Aunque Fanny solía contar de una manera graciosa su detención por oficiales de migración estadunidense, no hubo, desde luego, mucho de qué solazarse cuando ocurrió aquel episodio.
Mi hermana y yo nos enteramos de la desventura de nuestra madre el último día de estadía en un campamento de verano en Massachusetts (fue a finales de julio o tal vez de agosto de 1953), cuando no aparecieron nuestros padres para rescatarnos. Mi papá les había pedido a unos amigos de Boston que se encargaran de nosotros mientras él intentaba extraer a mamá del berenjenal en que se había metido.
El problema se produjo porque mi madre, habiendo acompañado a su marido en un viaje a Europa, decidió no volar con él de vuelta a Estados Unidos, sino que hacer la travesía en un lento transatlántico para llegar a Nueva York, donde, gracias a que mi padre argentino era un alto oficial de las Naciones Unidas, residíamos hacía nueve años, con visa diplomática.
Lo que significó que mi madre estaba sola cuando tuvo su encontronazo con los agentes de migración.
Empezaron por dirigirle una serie de preguntas habituales: su nombre (¿Usa usted ahora o ha usado antes algún apellido diferente del actual?), su dirección, su estatus de residente y, entonces, envalentonados quizás por La Ley McCarran, que había sido promulgada el año anterior pese al veto del presidente Truman, decidieron sondear otros aspectos de su identidad.
Are you now or have you ever been a member of the Communist Party?
¿Es usted ahora o ha sido alguna vez miembro del Partido Comunista?
Fue fácil para mamá responder. Rara vez osaba estar en desacuerdo con mi papá sobre lo que fuere, pero respecto al comunismo había disentido de sus fervientes simpatías bolcheviques, aunque siempre lo manifestaba en forma dulce, y con humor. A la hora de la cena anunciaba, con un destello travieso en los ojos, que había fundado una organización, el PCLRCLV (el Partido Comunista Levemente Reformado para Conservar La Vida), del cual ella era presidente, secretaria, tesorera y único adherente. De manera que pudo responder, con toda veracidad, que no, no era ni ahora ni nunca había sido miembro del grupo totalitario que los funcionarios de migración querían extirpar de América.

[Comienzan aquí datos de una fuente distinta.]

(* ===== verification/Scheduler.v ===== *)
(** * The scheduler: [internal/scheduler/schedule.go], [store.go], [scheduler.go]

    Schedules, their store (an interface and its two implementations), and the
    leader's tick, any call of which may fail: one job enqueued per due schedule, and
    the next time written back.  Leader election is not modelled. *)

From S2P Require Import Prelude GoStr GoTime Cron JobQueuePg JobQueue Model Pipeline RunStore JobRunner.
Local Open Scope Z_scope.

(** ** Data *)

Record Schedule := mkSchedule {
  s_ID : string; s_PipelineID : string; s_Name : string; s_CronExpr : string; s_Timezone : string;
  s_LastRunAt : option Z; s_LastRunID : string; s_NextRunAt : Z; s_Enabled : bool;
  s_CreatedAt : Z; s_UpdatedAt : Z
}.

Definition s_set_Enabled v (s : Schedule) : Schedule :=
  mkSchedule (s_ID s) (s_PipelineID s) (s_Name s) (s_CronExpr s) (s_Timezone s) (s_LastRunAt s) (s_LastRunID s)
    (s_NextRunAt s) v (s_CreatedAt s) (s_UpdatedAt s).
Definition s_set_CreatedAt v (s : Schedule) : Schedule :=
  mkSchedule (s_ID s) (s_PipelineID s) (s_Name s) (s_CronExpr s) (s_Timezone s) (s_LastRunAt s) (s_LastRunID s)
    (s_NextRunAt s) (s_Enabled s) v (s_UpdatedAt s).
Definition s_set_UpdatedAt v (s : Schedule) : Schedule :=
  mkSchedule (s_ID s) (s_PipelineID s) (s_Name s) (s_CronExpr s) (s_Timezone s) (s_LastRunAt s) (s_LastRunID s)
    (s_NextRunAt s) (s_Enabled s) (s_CreatedAt s) v.
Definition s_set_Fired at_ rid next (s : Schedule) : Schedule :=
  mkSchedule (s_ID s) (s_PipelineID s) (s_Name s) (s_CronExpr s) (s_Timezone s) (Some at_) rid
    next (s_Enabled s) (s_CreatedAt s) (s_UpdatedAt s).

(** [LoadLocation]; [tzdb] is [time.LoadLocation]. *)
Definition LoadLocation (tzdb : string -> option location) (s : Schedule) : location :=
  if s_Timezone s =s "" then utc else
  match tzdb (s_Timezone s) with
  | None => utc
  | Some loc => loc
  end.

–¿Aboga por derrocar al gobierno de los Estados Unidos mediante el uso de la fuerza o la subversión?
La pregunta era ridícula pero mi madre prefirió morderse la lengua. No le dijo que amaba muchas cosas del país (adoraba a Roosevelt), hasta el punto de que había considerado hacerse ciudadana, pero la caza de brujas contra los Rojos, las investigaciones del Congreso en torno a actividades tildadas de antiestadunidenses, la cruzada de Joseph McCarthy en pos de la pureza ideológica, y la persecución de su propio marido e incontables amigos, le había tornado desagradable e irreconocible esta América de Lincoln. En efecto, ya estábamos planeando mudarnos a Chile. ¿Qué se ganaba con discutir tales asuntos con gente como aquella?
–No –dijo–. Claro que no.
Y finalmente la interpelaron con algo de veras sorpresivo:
–¿Tiene usted la intención de asesinar al presidente de los Estados Unidos?
Mi madre no se pudo contener. Se rió de una pregunta tan absurda, su única intención era bajarse del barco y reunirse con su esposo para que partieran al Norte a buscar a sus dos hijos. Pensó que una broma podría alivianar el proceso.

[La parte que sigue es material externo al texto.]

(* ===== verification/Approval.v ===== *)
(** * Approval gates: [internal/service/stageapproval.go],
      [internal/service/promoter.go] and their stores

    Stage gates and run promotions share one design: a row per (run, target) and
    append-only votes, one per approver; the services are sequences of atomic
    store operations.  The stores and the services' steps are written once over
    the class [Row]; the two kinds of rows are instances.  A request is a thread
    whose store operations interleave with the others'.  In memory an operation is one
    step; in PostgreSQL a vote is a transaction of two statements, and any statement may
    fail. *)

From S2P Require Import Prelude Model RunStore.
Local Open Scope Z_scope.

(** ** Rows and votes *)

Class Row (G : Type) := {
  row_ID : G -> string; row_Run : G -> string; row_Target : G -> string;
  row_Required : G -> Z; row_Status : G -> string; row_CreatedAt : G -> Z;
  row_created : Z -> G -> G;                               (* [CreatedAt] when unset, [UpdatedAt] *)
  row_settled : string -> string -> Z -> G -> G;           (* in the store: status, by whom, when *)
  row_returned : string -> string -> Z -> G -> G;          (* the same on the caller's copy *)
  status_awaiting : string; status_approved : string
}.

Class RowLaws (G : Type) `{Row G} := {
  row_created_keeps now g : row_ID (row_created now g) = row_ID g /\ row_Run (row_created now g) = row_Run g /\
    row_Target (row_created now g) = row_Target g /\ row_Required (row_created now g) = row_Required g /\
    row_Status (row_created now g) = row_Status g;
  row_settled_keeps st by_ now g : row_ID (row_settled st by_ now g) = row_ID g /\
    row_Run (row_settled st by_ now g) = row_Run g /\ row_Target (row_settled st by_ now g) = row_Target g /\
    row_Required (row_settled st by_ now g) = row_Required g /\ row_Status (row_settled st by_ now g) = st;
  status_apart : status_awaiting <> status_approved
}.

(** [StageApprovalVote] and [PromotionApproval]. *)
Record Vote := mkVote {
  v_ID : string; v_GateID : string; v_ApproverSub : string; v_ApproverEmail : string; v_Note : string;
  v_CreatedAt : Z
}.

(** ** The stores *)

Record GateStore (G : Type) := mkGates { gs_m : gmap string G; gs_votes : gmap string (list Vote) }.
Arguments mkGates {G} _ _.
Arguments gs_m {G} _.
Arguments gs_votes {G} _.

Definition votes_of {G} (s : GateStore G) (id : string) : list Vote := default [] (gs_votes s !! id).

Section store.
Context `{RO : RangeOrder} {G : Type} `{Row G}.

Definition NewGates : GateStore G := mkGates ∅ ∅.

Definition keys (run target : string) (g : G) : bool := (row_Run g =s run) && (row_Target g =s target).

(** [findByRunStageLocked]: the first row of the iteration with the keys. *)
Definition findByKeys (s : GateStore G) (run target : string) : option G :=
  head (filter (fun g => keys run target g = true) (range_map (gs_m s)).*2).

Definition hydrate (s : GateStore G) (g : G) : G * list Vote := (g, votes_of s (row_ID g)).

Definition CreateGate (s : GateStore G) (now : Z) (g : G) : option store_error * GateStore G :=
  match findByKeys s (row_Run g) (row_Target g) with
  | Some _ => (Some (ErrConflict (row_ID g)), s)
  | None => (None, mkGates (<[row_ID g := row_created now g]> (gs_m s)) (gs_votes s))
  end.

Definition GetGate (s : GateStore G) (run target : string) : result store_error (G * list Vote) :=
  match findByKeys s run target with
  | None => Err (ErrNotFound run)
  | Some g => Ok (hydrate s g)
  end.

Definition ListGates (s : GateStore G) (run : string) : list (G * list Vote) :=
  sort_slice (fun x y => row_CreatedAt x.1 <? row_CreatedAt y.1)
    (hydrate s <$> filter (fun g => row_Run g = run) (range_map (gs_m s)).*2).

Definition UpdateGateStatus (s : GateStore G) (now : Z) (id status by_ : string) : option store_error * GateStore G :=
  match gs_m s !! id with
  | None => (Some (ErrNotFound id), s)
  | Some g => (None, mkGates (<[id := row_settled status by_ now g]> (gs_m s)) (gs_votes s))
  end.

Definition AddVote (s : GateStore G) (now : Z) (v : Vote) : result store_error (bool * Z) * GateStore G :=
  match gs_m s !! v_GateID v with
  | None => (Err (ErrNotFound (v_GateID v)), s)
  | Some _ =>
      let existing := votes_of s (v_GateID v) in
      if existsb (fun e => v_ApproverSub e =s v_ApproverSub v) existing
      then (Ok (false, Z.of_nat (length existing)), s)
      else
        let v' := if is_zero_time (v_CreatedAt v)
                  then mkVote (v_ID v) (v_GateID v) (v_ApproverSub v) (v_ApproverEmail v) (v_Note v) now else v in
        (Ok (true, Z.of_nat (length existing) + 1), mkGates (gs_m s) (<[v_GateID v := existing ++ [v']]> (gs_votes s)))
  end.

(** ** The services' steps *)

(** An approver's request. *)
Record Approver := mkApprover { ap_Sub : string; ap_Email : string; ap_Note : string; ap_VoteID : string }.

Inductive outcome :=
| Returned (g : G)                 (* no error *)
| AlreadyApproved (g : G)          (* [ErrAlreadyApproved] *)
| GateResolved (g : G)             (* [ErrGateResolved] *)
| Failed (e : store_error).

–Si yo fuera a asesinar al presidente, ¿usted cree que se los diría?
Confiada de que su encanto pródigo le permitiría sortear siempre cualquier contrariedad, se asombró de que inmediatamente le bloquearan el ingreso a los Estados Unidos y la mandaran a Ellis Island para que se investigaran a fondo sus actividades díscolas y posiblemente letales. A sus protestas de que se trataba tan sólo de un chiste se le replicó: –Estas cosas no son como para reírse, señora Dorfman.
Las leyendas de la familia y la inclinación narrativa irreprimible de mi mamá para exagerar en forma épica toda aventura sostienen que ella estuvo detenida durante tres días en esa isla frente a Manhattan donde durante décadas millones de inmigrantes habían sido depurados y registrados antes de entrar a los Estados Unidos, pero pienso que su odisea probablemente no duró más que una larga noche. Lo que sí es cierto es que el entonces secretario general de las Naciones Unidas, Dag Hammarskjöld, tuvo que intervenir personalmente para convencer a los comisarios de que la dicha Fanny Zelicovich de Dorfman no constituía amenaza alguna para la seguridad o el bienestar de la nación ni tampoco atentaría contra la salud o la vida de su presidente.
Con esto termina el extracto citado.